▶ **TASK BRIEF**: Please return all lines from the records below that include the string "pruneExpiredLocked".

▶ **DATA LISTING**:
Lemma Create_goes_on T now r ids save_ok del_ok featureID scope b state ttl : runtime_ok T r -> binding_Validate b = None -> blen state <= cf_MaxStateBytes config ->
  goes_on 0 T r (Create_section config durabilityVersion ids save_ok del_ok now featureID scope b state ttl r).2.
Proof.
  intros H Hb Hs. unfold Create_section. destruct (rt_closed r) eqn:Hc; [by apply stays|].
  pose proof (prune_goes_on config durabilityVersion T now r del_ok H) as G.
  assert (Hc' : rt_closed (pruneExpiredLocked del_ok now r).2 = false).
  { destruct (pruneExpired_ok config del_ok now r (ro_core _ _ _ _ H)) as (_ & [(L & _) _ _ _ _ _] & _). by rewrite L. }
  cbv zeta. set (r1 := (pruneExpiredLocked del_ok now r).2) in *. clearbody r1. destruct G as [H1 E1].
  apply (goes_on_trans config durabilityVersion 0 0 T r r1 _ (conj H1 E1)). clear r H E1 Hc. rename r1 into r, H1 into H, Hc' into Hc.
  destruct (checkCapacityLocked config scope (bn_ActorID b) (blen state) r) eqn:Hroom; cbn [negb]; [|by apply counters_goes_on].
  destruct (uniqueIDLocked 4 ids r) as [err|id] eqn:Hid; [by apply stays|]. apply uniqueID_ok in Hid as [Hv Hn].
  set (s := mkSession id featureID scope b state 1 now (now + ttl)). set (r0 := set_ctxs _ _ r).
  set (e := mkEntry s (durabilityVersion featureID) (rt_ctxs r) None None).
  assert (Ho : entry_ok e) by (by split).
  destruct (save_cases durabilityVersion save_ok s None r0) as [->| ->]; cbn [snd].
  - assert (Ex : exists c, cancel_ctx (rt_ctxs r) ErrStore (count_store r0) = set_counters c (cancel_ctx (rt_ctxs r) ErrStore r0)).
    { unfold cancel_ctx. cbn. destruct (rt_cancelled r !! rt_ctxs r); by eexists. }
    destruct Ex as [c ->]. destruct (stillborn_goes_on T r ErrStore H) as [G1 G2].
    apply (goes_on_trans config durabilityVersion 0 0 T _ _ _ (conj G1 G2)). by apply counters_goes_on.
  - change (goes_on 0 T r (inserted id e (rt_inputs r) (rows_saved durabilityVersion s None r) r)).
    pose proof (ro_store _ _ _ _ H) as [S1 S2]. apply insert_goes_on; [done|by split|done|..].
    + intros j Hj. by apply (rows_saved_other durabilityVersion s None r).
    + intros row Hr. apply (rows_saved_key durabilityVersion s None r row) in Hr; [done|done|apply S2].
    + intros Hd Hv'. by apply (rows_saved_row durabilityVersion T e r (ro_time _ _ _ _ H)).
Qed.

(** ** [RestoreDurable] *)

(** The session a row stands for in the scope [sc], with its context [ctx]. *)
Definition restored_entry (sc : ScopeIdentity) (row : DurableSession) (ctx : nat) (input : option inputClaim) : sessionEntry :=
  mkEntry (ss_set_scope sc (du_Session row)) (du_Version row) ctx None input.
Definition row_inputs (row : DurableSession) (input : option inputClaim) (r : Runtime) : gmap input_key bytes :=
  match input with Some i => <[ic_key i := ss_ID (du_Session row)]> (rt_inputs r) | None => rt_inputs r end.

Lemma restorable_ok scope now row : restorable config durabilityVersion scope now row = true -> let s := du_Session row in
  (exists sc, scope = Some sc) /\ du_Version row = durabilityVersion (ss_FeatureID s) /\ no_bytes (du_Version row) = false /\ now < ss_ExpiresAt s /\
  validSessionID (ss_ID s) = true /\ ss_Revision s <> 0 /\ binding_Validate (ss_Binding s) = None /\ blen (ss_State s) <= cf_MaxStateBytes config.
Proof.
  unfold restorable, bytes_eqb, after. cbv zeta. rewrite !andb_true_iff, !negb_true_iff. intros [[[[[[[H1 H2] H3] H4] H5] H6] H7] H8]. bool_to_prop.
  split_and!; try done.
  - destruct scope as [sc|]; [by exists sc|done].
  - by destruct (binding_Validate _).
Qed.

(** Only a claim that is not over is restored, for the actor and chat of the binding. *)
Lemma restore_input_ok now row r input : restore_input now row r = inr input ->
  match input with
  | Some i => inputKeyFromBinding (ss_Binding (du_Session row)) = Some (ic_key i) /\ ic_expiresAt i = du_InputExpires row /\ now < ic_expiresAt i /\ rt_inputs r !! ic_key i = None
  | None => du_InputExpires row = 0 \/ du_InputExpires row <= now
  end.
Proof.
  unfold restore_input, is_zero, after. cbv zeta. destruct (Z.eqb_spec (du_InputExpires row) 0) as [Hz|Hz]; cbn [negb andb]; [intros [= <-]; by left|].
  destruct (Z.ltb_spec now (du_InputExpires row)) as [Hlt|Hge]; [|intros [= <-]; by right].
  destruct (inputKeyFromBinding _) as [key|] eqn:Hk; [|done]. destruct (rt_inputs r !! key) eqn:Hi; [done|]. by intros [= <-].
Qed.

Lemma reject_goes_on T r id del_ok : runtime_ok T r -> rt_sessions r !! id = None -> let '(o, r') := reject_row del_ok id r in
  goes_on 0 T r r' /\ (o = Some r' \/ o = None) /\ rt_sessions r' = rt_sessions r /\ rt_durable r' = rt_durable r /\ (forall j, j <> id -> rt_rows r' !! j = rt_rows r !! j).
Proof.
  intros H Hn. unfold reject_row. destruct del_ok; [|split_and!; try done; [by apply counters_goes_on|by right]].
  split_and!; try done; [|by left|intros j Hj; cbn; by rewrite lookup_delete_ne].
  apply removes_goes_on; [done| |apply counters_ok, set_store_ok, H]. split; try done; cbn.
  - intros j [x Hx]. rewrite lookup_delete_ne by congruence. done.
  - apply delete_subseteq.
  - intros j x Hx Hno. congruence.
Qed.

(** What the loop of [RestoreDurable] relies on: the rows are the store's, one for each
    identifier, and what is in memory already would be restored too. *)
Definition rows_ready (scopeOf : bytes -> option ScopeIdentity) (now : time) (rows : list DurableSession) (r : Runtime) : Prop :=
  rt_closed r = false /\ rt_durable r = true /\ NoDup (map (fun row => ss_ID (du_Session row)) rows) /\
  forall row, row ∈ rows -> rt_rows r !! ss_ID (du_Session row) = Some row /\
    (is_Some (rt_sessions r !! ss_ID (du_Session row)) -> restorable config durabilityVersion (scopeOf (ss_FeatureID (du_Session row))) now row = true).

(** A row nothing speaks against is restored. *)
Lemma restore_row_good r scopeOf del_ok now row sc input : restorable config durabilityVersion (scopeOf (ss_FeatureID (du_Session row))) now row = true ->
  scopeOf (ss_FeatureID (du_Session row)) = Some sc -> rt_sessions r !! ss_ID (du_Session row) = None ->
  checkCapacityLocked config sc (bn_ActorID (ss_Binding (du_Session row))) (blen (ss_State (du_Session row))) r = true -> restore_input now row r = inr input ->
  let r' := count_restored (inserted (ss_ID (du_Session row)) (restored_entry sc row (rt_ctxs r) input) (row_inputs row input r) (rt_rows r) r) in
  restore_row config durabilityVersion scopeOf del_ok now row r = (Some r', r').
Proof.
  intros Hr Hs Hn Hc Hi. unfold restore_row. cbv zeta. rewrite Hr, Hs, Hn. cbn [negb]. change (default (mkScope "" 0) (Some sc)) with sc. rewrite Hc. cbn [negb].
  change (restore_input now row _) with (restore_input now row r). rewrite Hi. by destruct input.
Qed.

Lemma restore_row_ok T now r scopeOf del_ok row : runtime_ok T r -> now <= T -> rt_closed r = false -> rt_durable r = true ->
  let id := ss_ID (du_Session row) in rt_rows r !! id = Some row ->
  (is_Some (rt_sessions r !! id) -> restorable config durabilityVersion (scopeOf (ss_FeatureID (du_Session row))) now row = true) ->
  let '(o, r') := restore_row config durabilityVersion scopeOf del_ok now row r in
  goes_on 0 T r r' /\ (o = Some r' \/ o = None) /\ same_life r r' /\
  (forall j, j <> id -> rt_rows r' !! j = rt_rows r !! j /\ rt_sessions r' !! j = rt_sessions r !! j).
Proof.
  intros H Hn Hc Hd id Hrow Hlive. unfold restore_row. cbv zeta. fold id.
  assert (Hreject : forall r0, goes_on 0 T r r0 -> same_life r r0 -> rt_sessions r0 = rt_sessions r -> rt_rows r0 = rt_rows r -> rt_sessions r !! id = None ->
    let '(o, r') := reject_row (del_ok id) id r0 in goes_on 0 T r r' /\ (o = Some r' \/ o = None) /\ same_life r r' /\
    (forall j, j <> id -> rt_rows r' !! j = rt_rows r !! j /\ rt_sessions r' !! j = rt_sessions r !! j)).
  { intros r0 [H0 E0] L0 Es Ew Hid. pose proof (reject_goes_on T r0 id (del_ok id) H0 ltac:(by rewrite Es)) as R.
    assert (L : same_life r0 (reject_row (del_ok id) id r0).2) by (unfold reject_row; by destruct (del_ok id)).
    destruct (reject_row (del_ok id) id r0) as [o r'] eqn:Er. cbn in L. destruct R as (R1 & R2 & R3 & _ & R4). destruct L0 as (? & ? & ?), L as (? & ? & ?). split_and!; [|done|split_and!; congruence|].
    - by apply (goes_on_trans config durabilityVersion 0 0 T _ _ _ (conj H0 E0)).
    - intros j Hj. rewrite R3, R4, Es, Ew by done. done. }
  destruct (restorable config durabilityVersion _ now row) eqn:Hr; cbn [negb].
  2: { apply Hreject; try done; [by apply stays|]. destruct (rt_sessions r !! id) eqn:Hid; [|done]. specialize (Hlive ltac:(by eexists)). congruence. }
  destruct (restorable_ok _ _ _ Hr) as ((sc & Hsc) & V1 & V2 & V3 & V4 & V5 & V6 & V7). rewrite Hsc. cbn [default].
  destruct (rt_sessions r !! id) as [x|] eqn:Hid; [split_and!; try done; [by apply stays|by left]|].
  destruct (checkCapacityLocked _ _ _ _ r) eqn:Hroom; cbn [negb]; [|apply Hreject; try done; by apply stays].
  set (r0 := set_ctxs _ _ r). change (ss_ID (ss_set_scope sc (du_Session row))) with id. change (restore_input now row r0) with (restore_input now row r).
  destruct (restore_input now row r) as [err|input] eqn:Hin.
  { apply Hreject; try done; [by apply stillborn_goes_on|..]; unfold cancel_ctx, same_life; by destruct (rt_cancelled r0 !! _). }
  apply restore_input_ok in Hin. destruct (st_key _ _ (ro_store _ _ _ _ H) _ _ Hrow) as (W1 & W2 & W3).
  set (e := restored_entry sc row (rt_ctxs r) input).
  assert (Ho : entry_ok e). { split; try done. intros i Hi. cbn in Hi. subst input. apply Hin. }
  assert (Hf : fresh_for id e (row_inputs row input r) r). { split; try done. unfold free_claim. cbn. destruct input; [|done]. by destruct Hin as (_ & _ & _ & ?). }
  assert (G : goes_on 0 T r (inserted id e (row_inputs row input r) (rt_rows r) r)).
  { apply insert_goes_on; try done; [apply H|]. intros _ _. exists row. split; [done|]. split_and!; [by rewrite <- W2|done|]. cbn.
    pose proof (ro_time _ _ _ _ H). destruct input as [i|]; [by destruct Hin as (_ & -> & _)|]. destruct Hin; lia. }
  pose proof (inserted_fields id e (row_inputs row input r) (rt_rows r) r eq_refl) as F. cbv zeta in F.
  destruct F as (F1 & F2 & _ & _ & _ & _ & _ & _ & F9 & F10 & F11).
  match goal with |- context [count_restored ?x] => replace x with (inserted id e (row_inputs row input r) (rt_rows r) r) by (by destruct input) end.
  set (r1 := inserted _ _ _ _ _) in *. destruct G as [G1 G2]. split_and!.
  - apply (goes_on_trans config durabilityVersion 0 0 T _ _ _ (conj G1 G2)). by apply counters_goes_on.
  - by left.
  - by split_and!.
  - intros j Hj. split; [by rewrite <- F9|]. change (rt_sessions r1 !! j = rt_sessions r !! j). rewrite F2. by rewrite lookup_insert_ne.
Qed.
* * *
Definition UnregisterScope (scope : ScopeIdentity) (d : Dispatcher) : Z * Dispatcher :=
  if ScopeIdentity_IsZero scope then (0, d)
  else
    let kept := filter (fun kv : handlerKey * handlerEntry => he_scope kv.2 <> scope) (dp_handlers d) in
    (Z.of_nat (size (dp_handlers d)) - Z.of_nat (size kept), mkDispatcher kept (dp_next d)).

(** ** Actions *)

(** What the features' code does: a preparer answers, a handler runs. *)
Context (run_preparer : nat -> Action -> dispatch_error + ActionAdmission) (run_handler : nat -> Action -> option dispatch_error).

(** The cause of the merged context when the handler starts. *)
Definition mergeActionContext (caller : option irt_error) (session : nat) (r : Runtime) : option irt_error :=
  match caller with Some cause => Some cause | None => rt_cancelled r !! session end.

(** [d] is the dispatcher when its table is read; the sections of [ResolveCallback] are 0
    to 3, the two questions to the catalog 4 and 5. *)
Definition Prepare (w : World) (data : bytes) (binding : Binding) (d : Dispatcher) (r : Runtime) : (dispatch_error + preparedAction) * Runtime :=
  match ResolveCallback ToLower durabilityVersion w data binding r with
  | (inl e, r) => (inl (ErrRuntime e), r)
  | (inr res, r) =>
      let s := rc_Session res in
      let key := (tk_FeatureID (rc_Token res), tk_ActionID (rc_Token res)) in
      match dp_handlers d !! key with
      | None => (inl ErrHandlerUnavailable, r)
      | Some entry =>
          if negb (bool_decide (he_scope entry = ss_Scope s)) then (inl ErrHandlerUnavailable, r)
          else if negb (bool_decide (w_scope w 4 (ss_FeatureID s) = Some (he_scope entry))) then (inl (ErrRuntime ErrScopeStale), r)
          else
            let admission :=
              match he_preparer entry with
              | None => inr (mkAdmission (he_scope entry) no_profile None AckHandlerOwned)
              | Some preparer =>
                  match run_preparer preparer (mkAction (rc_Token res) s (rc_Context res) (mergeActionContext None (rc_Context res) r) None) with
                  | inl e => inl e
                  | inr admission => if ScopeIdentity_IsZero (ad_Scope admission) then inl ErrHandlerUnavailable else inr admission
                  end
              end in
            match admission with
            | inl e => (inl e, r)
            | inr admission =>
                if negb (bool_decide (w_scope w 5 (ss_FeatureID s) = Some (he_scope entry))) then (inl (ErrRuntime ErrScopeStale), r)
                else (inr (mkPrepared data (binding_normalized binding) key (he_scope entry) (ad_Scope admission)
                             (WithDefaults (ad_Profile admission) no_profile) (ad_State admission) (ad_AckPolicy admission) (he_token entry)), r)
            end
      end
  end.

▶ **TASK ANSWER**:
  assert (Hc' : rt_closed (pruneExpiredLocked del_ok now r).2 = false).
  cbv zeta. set (r1 := (pruneExpiredLocked del_ok now r).2) in *. clearbody r1. destruct G as [H1 E1].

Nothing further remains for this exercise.